Colombia

Asocaña respalda a la Registraduría y al CNE en medio de la nueva crisis política

Hace 3 horas

Asocaña salió al paso de la nueva tensión política por la suspensión del empalme entre Abelardo De la Espriella y Gustavo Petro, y respaldó la institucionalidad electoral. El gremio del azúcar rechazó poner en duda la legitimidad del proceso y pidió confianza en la Registraduría y el CNE.

La Asociación de Cultivadores de Caña de Azúcar de Colombia, Asocaña, intervino en medio de la nueva crisis política desatada tras la suspensión del empalme entre Abelardo De la Espriella y el presidente Gustavo Petro, y lo hizo con un mensaje que busca cerrar filas alrededor de la institucionalidad electoral. Desde el Valle del Cauca, el gremio expresó su respaldo a la Registraduría Nacional y al Consejo Nacional Electoral, y rechazó de manera frontal los señalamientos que cuestionan la legitimidad del proceso.

Según informó El Tiempo (Colombia), la postura del gremio fue clara al advertir que no comparte los pronunciamientos que siembran dudas sobre el sistema electoral. En un país donde la desconfianza sobre las reglas de juego se ha vuelto combustible político, el pronunciamiento de Asocaña no es menor: habla uno de los sectores empresariales más influyentes de una región que ha sido históricamente clave en la economía nacional y también en la discusión sobre gobernabilidad. La señal, en la práctica, es que el sector privado está intentando marcar distancia de la polarización y defender la continuidad de las instituciones encargadas de organizar y vigilar las elecciones.

Este tipo de respaldos importa porque la crisis no solo afecta a los protagonistas directos del episodio, sino al clima político en general.
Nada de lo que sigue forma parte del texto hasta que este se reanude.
(** * Meget: tour-progress tracking and analytics aggregation

    A shallow embedding of [convex/analytics.ts] (the progress tracker
    [startTour] / [completeStep] / [completeTour] / [abandonTour], the
    aggregator [getTourAnalytics] / [getRecentActivity] /
    [getOwnerAnalyticsSummary]) and of [deleteStep], with the properties
    the design document states about them; and of the handlers of the
    tour configurations, of the navigation of the [Widget] component and
    of the user handlers, with further properties of the code.

    Conventions of the embedding:
    - the document store is explicit state ([Db]); every table is a list
      of documents in creation order (oldest first);
    - a handler is a computation in the state-and-exception monad [M];
      a thrown exception keeps the state reached at the throw, and
      [commit] gives the transactional view (a failed mutation writes
      nothing);
    - what a handler reads from its environment is an argument:
      [Date.now()] is [now], the identifier and creation time the store
      picks on [insert] are [newId] and [created], the caller's identity
      is [identity], and the tables of the store that no handler of the
      embedding writes are [elsewhere] where a handler can read them;
    - JavaScript numbers that hold counts and timestamps are integers
      ([nat], [Z]); the rates, which are computed with [/] and [*], are
      IEEE-754 binary64 values ([float]). *)

From Stdlib Require Import ZArith Ascii String Uint63 PrimFloat.
From stdpp Require Import base option list sorting strings pretty.

Local Open Scope Z_scope.

(** ** JavaScript values *)

Module Js.

(** [ToBoolean] of an optional number: [undefined] and [0] are falsy. *)
Definition truthy (v : option Z) : bool :=
  match v with
  | Some n => negb (n =? 0)
  | None => false
  end.

(** A count (an array length, a counter) as a number. *)
Definition number (n : nat) : float :=
  PrimFloat.of_uint63 (Uint63.of_Z (Z.of_nat n)).

(** [Array.prototype.findIndex]: the first index at which [p] holds,
    [-1] when there is none. *)
Fixpoint findIndex {A} (p : A → bool) (l : list A) : Z :=
  match l with
  | [] => -1
  | x :: l' =>
      if p x then 0
      else let i := findIndex p l' in
           if i <? 0 then -1 else i + 1
  end.

(** [a || b] on strings: the empty string is falsy. *)
Definition or_else (a b : string) : string :=
  if String.eqb a "" then b else a.

End Js.

(** ** Documents *)

Definition Id := string.

Module StepProgress.
Record t := mk {
  stepId : string;
  startedAt : Z;
  completedAt : option Z;
}.
(** One request changes the number of records by one when it is an accepted
    upload and not at all otherwise. *)
Lemma handle_length db r :
  length (fst (handle Date_parse_ok dirname db r))
  = length db
    + (if creates r (snd (handle Date_parse_ok dirname db r)) then 1 else 0).
Proof.
  destruct r as [req env|u cv|c q]; cbn [handle fst snd].
  - destruct (upload_database Date_parse_ok dirname db req env)
      as [Hsame|(m & b & ->)].
    + rewrite Hsame.
      destruct (upload Date_parse_ok dirname db req env) as [db' a] eqn:Hup.
      cbn [fst snd] in *. subst db'.
      destruct a as [st b|]; [|cbn [creates]; lia].
      destruct (decide (st = 200)) as [->|Hne].
      * apply upload_200 in Hup
          as (i & c & t & v & _ & _ & _ & _ & _ & Habs & _).
        apply (f_equal length) in Habs. rewrite length_app in Habs.
        cbn in Habs. lia.
      * assert (creates (PostUpload req env) (Respond st b) = false) as ->;
          [|lia].
        cbn. do 201 (destruct st as [|st]; try done).
    + cbn [fst snd]. rewrite length_app. cbn. lia.
  - destruct (confirm_database db u cv)
      as [->|(id & v & i & m & _ & _ & _ & _ & _ & _ & ->)].
    + cbn [creates]. lia.
    + cbn [fst snd creates]. rewrite length_insert. lia.
  - cbn [creates]. lia.
Qed.
(** C1 at two inputs in delete mode.  When both coordinates leave the
    window the clamp deletes two rows: the particle's and the one that
    moved into its index.  When only one leaves, the sentinel test fails,
    the row that moved into the index is overwritten with the deleted
    particle's state, and cells are painted; when no row moved into the
    index, the write-back raises [IndexError]. *)
Theorem C1_delete_mode_failing_inputs :
  let both := State [(2, 2, -3, -3); (7, 7, 0, 0); (9, 9, 0, 0)]%float blank [] in
  let one := State [(2, 5, -3, 0); (7, 7, 0, 0)]%float blank [] in
  (exists newX newY velX velY,
     fst (getNewParticlePosition constantNoise deleteMode 2 2 (-3) (-3) 0 both)
     = Ok (newX, newY, velX, velY)
     /\ PrimFloat.ltb newX 0 = true /\ PrimFloat.ltb newY 0 = true)
  /\ positions (snd (processParticle constantNoise deleteMode 0 both)) = [(9, 9)%float]
  /\ (exists newX newY velX velY,
        fst (getNewParticlePosition constantNoise deleteMode 2 5 (-3) 0 0 one)
        = Ok (newX, newY, velX, velY)
        /\ PrimFloat.ltb newX 0 = true /\ inWindow deleteMode 0 newY = true)
  /\ positions (snd (processParticle constantNoise deleteMode 0 one)) = [(0, 5)%float]
  /\ paints (snd (processParticle constantNoise deleteMode 0 one))
     = [Paint 5 2 0; Paint 5 1 0]
  /\ pixel (snd (processParticle constantNoise deleteMode 0 one)) 5 2 = Some (1, 6, 24)
  /\ paints (snd (processParticle constantNoise deleteModePlain 0 one)) = [Paint 5 0 0]
  /\ fst (processParticle constantNoise deleteMode 0
             (State [(2, 5, -3, 0)%float] blank []))
     = Raise IndexError.
Proof.
  cbn zeta. repeat split; try (vm_compute; reflexivity).
  - eexists _, _, _, _. repeat split; vm_compute; reflexivity.
  - eexists _, _, _, _. repeat split; vm_compute; reflexivity.
Qed.

(** C3 at an input with the shipped settings.  Particle 0 dies at its
    first sample, on a cell one paint short of saturation; the frame then
    ends without having processed the other particle, which a frame of its
    own would have moved. *)
Theorem C3_particle_skipped_after_death :
  let s := State [(10, 5, -5, 0); (7, 7, 0, 0)]%float nearlyWhite [] in
  let alone := State [(7, 7, 0, 0)%float] nearlyWhite [] in
  frame constantNoise defaults s
  = (Ok true, State [(7, 7, 0, 0)%float] nearlyWhite [Paint 5 10 0])
  /\ fst (frame constantNoise defaults alone) = Ok true
  /\ particlePositions (snd (frame constantNoise defaults alone))
     <> [(7, 7, 0, 0)%float].
Proof.
  cbn zeta. repeat split; try (vm_compute; reflexivity).
  intros Heq.
  apply (f_equal (fun l => match l with
                           | [(x, _, _, _)] => PrimFloat.eqb x 7
                           | _ => false
                           end)) in Heq.
  vm_compute in Heq. discriminate.
Qed.

(** C9 at a start-up draw on the edge: [randint(0, displayWidth)] may
    return [displayWidth]; the particle is then created outside the window,
    and the first frame reads that position. *)
Theorem C9_startup_on_the_right_edge :
  let draws := (400, 7) :: replicate 999 (7, 7) in
  drawn defaults draws
  /\ particlePositions (startup defaults draws) !! 0%nat = Some (400, 7, 0, 0)%float
  /\ fst (getParticle 0 (startup defaults draws)) = Ok (400, 7, 0, 0)%float
  /\ inWindow defaults 400 7 = false.
Proof.
  cbn zeta. repeat split; try (vm_compute; reflexivity).
  apply Forall_cons. split.
  - unfold randint. simpl. lia.
  - apply Forall_replicate. unfold randint. simpl. lia.
Qed.

(** * Further properties *)

(** ** What a paint preserves, every operation above it preserves *)

Section OverPaints.
Context (R : relation (state float)) `{!PreOrder R} (cfg : config).
Hypothesis R_delete : forall index, preserves R (deleteParticle (num := float) cfg index).
Hypothesis R_setParticle : forall index p, preserves R (setParticle index p).
Hypothesis R_drawParticle :
  forall x y currentPos, preserves R (drawParticle cfg x y currentPos).

Lemma boundPositionToWindow_over_paint x y particleID :
  preserves R (boundPositionToWindow (num := float) cfg x y particleID).
Proof.
  unfold boundPositionToWindow, boundAxis. preserve; apply R_delete.
Qed.

Lemma drawLine_loop_over_paint lerpPositions particleID :
  preserves R (drawLine_loop cfg lerpPositions particleID).
Proof.
  induction lerpPositions as [|pos rest IH]; simpl; preserve;
    auto using boundPositionToWindow_over_paint.
Qed.

Lemma drawLine_over_paint x1 y1 x2 y2 particleID :
  preserves R (drawLine cfg x1 y1 x2 y2 particleID).
Proof.
  unfold drawLine, py_truediv. preserve. apply drawLine_loop_over_paint.
Qed.

Lemma processParticle_over_paint lib currentParticle :
  preserves R (processParticle lib cfg currentParticle).
Proof.
  unfold processParticle. preserve;
    auto using getParticle_preserves, getNewParticlePosition_preserves,
      boundPositionToWindow_over_paint, drawLine_over_paint.
Qed.

Lemma sweep_over_paint lib fuel particlePositionLength currentParticle :
  preserves R (sweep lib cfg fuel particlePositionLength currentParticle).
Proof.
  revert currentParticle.
  induction fuel as [|fuel IH]; intros currentParticle; simpl; preserve;
    auto using processParticle_over_paint.
Qed.

Lemma frame_over_paint lib : preserves R (frame lib cfg).
Proof. unfold frame. preserve. apply sweep_over_paint. Qed.

Lemma mainLoop_over_paint lib fuel : preserves R (mainLoop lib cfg fuel).
Proof.
  induction fuel as [|fuel IH]; simpl; preserve.
  apply frame_over_paint.
Qed.

End OverPaints.

(** ** What one deletion and one paint do *)

Lemma np_index_lt n index i : np_index (Z.of_nat n) index = Ok i -> (i < n)%nat.
Proof.
  unfold np_index.
  destruct (Z.ltb_spec index (- Z.of_nat n)), (Z.leb_spec (Z.of_nat n) index);
    simpl; try discriminate.
  intros [= <-]. destruct (Z.ltb_spec index 0); lia.
Qed.

Lemma length_delete_lt {A} (l : list A) i :
  (i < length l)%nat -> length l = S (length (delete i l)).
Proof.
  intros Hi. rewrite length_delete by (apply lookup_lt_is_Some_2; exact Hi). lia.
Qed.

(** A deletion either raises [IndexError] and changes nothing, or removes
    exactly the row at the index (and then raises only when [points] is 0). *)
Lemma deleteParticle_cases cfg index (s : state float) :
  deleteParticle cfg index s = (Raise IndexError, s)
  \/ exists i,
       np_index (Z.of_nat (count s)) index = Ok i
       /\ snd (deleteParticle cfg index s)
          = State (delete i (particlePositions s)) (pixelColourArray s) (paints s)
       /\ fst (deleteParticle cfg index s)
          = if points cfg =? 0 then Raise ZeroDivisionError else Ok tt.
Proof.
  unfold deleteParticle, count. expose_monad.
  destruct (np_index _ index) as [i|e] eqn:Hi; simpl.
  - right. exists i. split; [reflexivity|].
    destruct (points cfg =? 0); split; reflexivity.
  - left. unfold np_index in Hi.
    destruct ((index <? - _) || _); [injection Hi as <-; reflexivity | discriminate].
Qed.

(** the three ways a call of [drawParticle] can end *)
Inductive painted (cfg : config) (s : state float)
    : result Z -> state float -> Prop :=
  | painted_stored i j row c s' :
      pixelColourArray s !! i = Some row ->
      row !! j = Some c ->
      saturated (addColour cfg c) = false ->
      particlePositions s' = particlePositions s ->
      pixelColourArray s' = <[i := <[j := addColour cfg c]> row]> (pixelColourArray s) ->
      painted cfg s (Ok 0) s'
  | painted_died s' :
      pixelColourArray s' = pixelColourArray s ->
      count s = S (count s') ->
      painted cfg s (Ok 1) s'
  | painted_raised e s' :
      pixelColourArray s' = pixelColourArray s ->
      (count s <= S (count s'))%nat ->
      painted cfg s (Raise e) s'.

Lemma drawParticle_painted cfg x y currentPos s :
  painted cfg s (fst (drawParticle cfg x y currentPos s))
    (snd (drawParticle cfg x y currentPos s)).
Proof.
  unfold drawParticle, getPixel, setPixel, logPaint. expose_monad.
  destruct (PyFloat.to_int x) as [xi|e]; [|apply painted_raised; [reflexivity | simpl; lia]].
  destruct (PyFloat.to_int y) as [yi|e]; [|apply painted_raised; [reflexivity | simpl; lia]].
  destruct (np_index _ yi) as [i|e] eqn:Hi;
    [|apply painted_raised; [reflexivity | simpl; lia]].
  destruct (pixelColourArray s !! i) as [row|] eqn:Hrow;
    [|apply painted_raised; [reflexivity | simpl; lia]].
  destruct (np_index _ xi) as [j|e] eqn:Hj;
    [|apply painted_raised; [reflexivity | simpl; lia]].
  destruct (row !! j) as [c|] eqn:Hc;
    [|apply painted_raised; [reflexivity | simpl; lia]].
  destruct (saturated (addColour cfg c)) eqn:Hsat.
  - set (s1 := State (particlePositions s) (pixelColourArray s)
                     (paints s ++ [Paint yi xi currentPos])).
    destruct (deleteParticle_cases cfg currentPos s1) as [Hraise | (k & Hk & Hs & Hr)].
    + rewrite Hraise. subst s1. apply painted_raised; [reflexivity | unfold count; simpl; lia].
    + destruct (deleteParticle cfg currentPos s1) as [r s2]. simpl in Hs, Hr.
      subst r s2 s1. unfold count in Hk. simpl in Hk.
      apply np_index_lt in Hk.
      pose proof (length_delete_lt (particlePositions s) k Hk) as Hlen.
      destruct (points cfg =? 0).
      * apply painted_raised; [reflexivity | unfold count; simpl; lia].
      * apply painted_died; [reflexivity | unfold count; simpl; exact Hlen].
  - simpl. rewrite Hi, Hrow, Hj.
    pose proof (addColour_uint8 cfg c) as Hcast.
    destruct (addColour cfg c) as [[r g] b] eqn:Hnew. rewrite Hcast. simpl.
    eapply painted_stored;
      [exact Hrow | exact Hc | rewrite Hnew; exact Hsat | reflexivity |].
    rewrite Hnew. reflexivity.
Qed.

Lemma deleteParticle_pixels cfg index (s : state float) :
  pixelColourArray (snd (deleteParticle cfg index s)) = pixelColourArray s.
Proof.
  destruct (deleteParticle_cases cfg index s) as [-> | (i & _ & -> & _)];
    reflexivity.
Qed.

Lemma setParticle_pixels index p s :
  pixelColourArray (snd (setParticle index p s)) = pixelColourArray s.
Proof.
  unfold setParticle. expose_monad.
  destruct (np_index _ index); reflexivity.
Qed.

(** ** The buffer keeps its dimensions *)

#[local] Instance same_shape_preorder : PreOrder same_shape.
Proof.
  split; unfold same_shape.
  - intros s. reflexivity.
  - intros s1 s2 s3 H12 H23. congruence.
Qed.

Lemma same_shape_pixels s s' :
  pixelColourArray s' = pixelColourArray s -> same_shape s s'.
Proof. unfold same_shape, shape. intros ->. reflexivity. Qed.

Lemma drawParticle_same_shape cfg x y currentPos :
  preserves same_shape (drawParticle cfg x y currentPos).
Proof.
  intros s.
  destruct (drawParticle_painted cfg x y currentPos s)
    as [i j row c s' Hrow Hc _ _ Hpix | s' Hpix _ | e s' Hpix _];
    try (apply same_shape_pixels; exact Hpix).
  unfold same_shape, shape. rewrite Hpix, list_fmap_insert, length_insert.
  apply list_insert_id. rewrite list_lookup_fmap, Hrow. reflexivity.
Qed.

(** ** No cell is ever fully white *)

#[local] Instance keeps_unsaturated_preorder : PreOrder keeps_unsaturated.
Proof.
  split; unfold keeps_unsaturated.
  - intros s. tauto.
  - intros s1 s2 s3. tauto.
Qed.

Lemma keeps_unsaturated_pixels s s' :
  pixelColourArray s' = pixelColourArray s -> keeps_unsaturated s s'.
Proof. unfold keeps_unsaturated, unsaturated. intros ->. tauto. Qed.

Lemma drawParticle_keeps_unsaturated cfg x y currentPos :
  preserves keeps_unsaturated (drawParticle cfg x y currentPos).
Proof.
  intros s.
  destruct (drawParticle_painted cfg x y currentPos s)
    as [i j row c s' Hrow Hc Hsat _ Hpix | s' Hpix _ | e s' Hpix _];
    try (apply keeps_unsaturated_pixels; exact Hpix).
  unfold keeps_unsaturated, unsaturated. rewrite Hpix. intros Hall.
  apply Forall_insert; [exact Hall|].
  apply Forall_insert; [|exact Hsat].
  exact (Forall_lookup_1 _ _ _ _ Hall Hrow).
Qed.

Lemma startup_unsaturated cfg draws : unsaturated (startup cfg draws).
Proof.
  unfold unsaturated, startup. simpl.
  apply Forall_replicate, Forall_replicate. reflexivity.
Qed.

(** ** Channels never go down *)

Lemma colour_le_refl c : colour_le c c.
Proof. destruct c as [[r g] b]. unfold colour_le. lia. Qed.

Lemma colour_le_trans c1 c2 c3 : colour_le c1 c2 -> colour_le c2 c3 -> colour_le c1 c3.
Proof.
  destruct c1 as [[r1 g1] b1], c2 as [[r2 g2] b2], c3 as [[r3 g3] b3].
  unfold colour_le. lia.
Qed.

Lemma buffer_le_refl (l : list (list colour)) : Forall2 (Forall2 colour_le) l l.
Proof.
  apply Forall2_same_length_lookup_2; [reflexivity|].
  intros i row row' Hrow Hrow'. rewrite Hrow in Hrow'. injection Hrow' as <-.
  apply Forall2_same_length_lookup_2; [reflexivity|].
  intros j c c' Hc Hc'. rewrite Hc in Hc'. injection Hc' as <-.
  apply colour_le_refl.
Qed.

Lemma row_le_trans (l1 l2 l3 : list colour) :
  Forall2 colour_le l1 l2 -> Forall2 colour_le l2 l3 -> Forall2 colour_le l1 l3.
Proof.
  intros H12. revert l3.
  induction H12 as [|c1 c2 l1 l2 Hc _ IH]; intros l3 H23;
    inversion H23; subst; constructor; eauto using colour_le_trans.
Qed.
Cuando se pone en duda la legitimidad de un proceso electoral, el costo no recae únicamente sobre los organismos de control y organización, sino sobre la confianza ciudadana, la convivencia democrática y la capacidad del Estado para resolver disputas por vías institucionales. En Colombia, donde la tensión entre Ejecutivo, autoridades electorales y sectores de oposición suele escalar rápidamente, mensajes como el de Asocaña funcionan también como una advertencia: el país no puede normalizar la deslegitimación sistemática de sus árbitros democráticos sin pagar un precio alto en estabilidad.

Además, el pronunciamiento refleja una preocupación más amplia en el empresariado regional, especialmente en el Valle del Cauca, donde la actividad productiva depende de un entorno político mínimamente predecible. Para los gremios, la incertidumbre institucional no es un debate abstracto: puede traducirse en freno a inversiones, menor confianza económica y más dificultad para construir consensos sobre temas urgentes como empleo, seguridad rural y competitividad. En ese sentido, la posición de Asocaña no solo es un respaldo a la Registraduría y al CNE; también es una defensa de la gobernabilidad como condición básica para que la economía siga funcionando y para que la disputa política no termine erosionando aún más la credibilidad del sistema.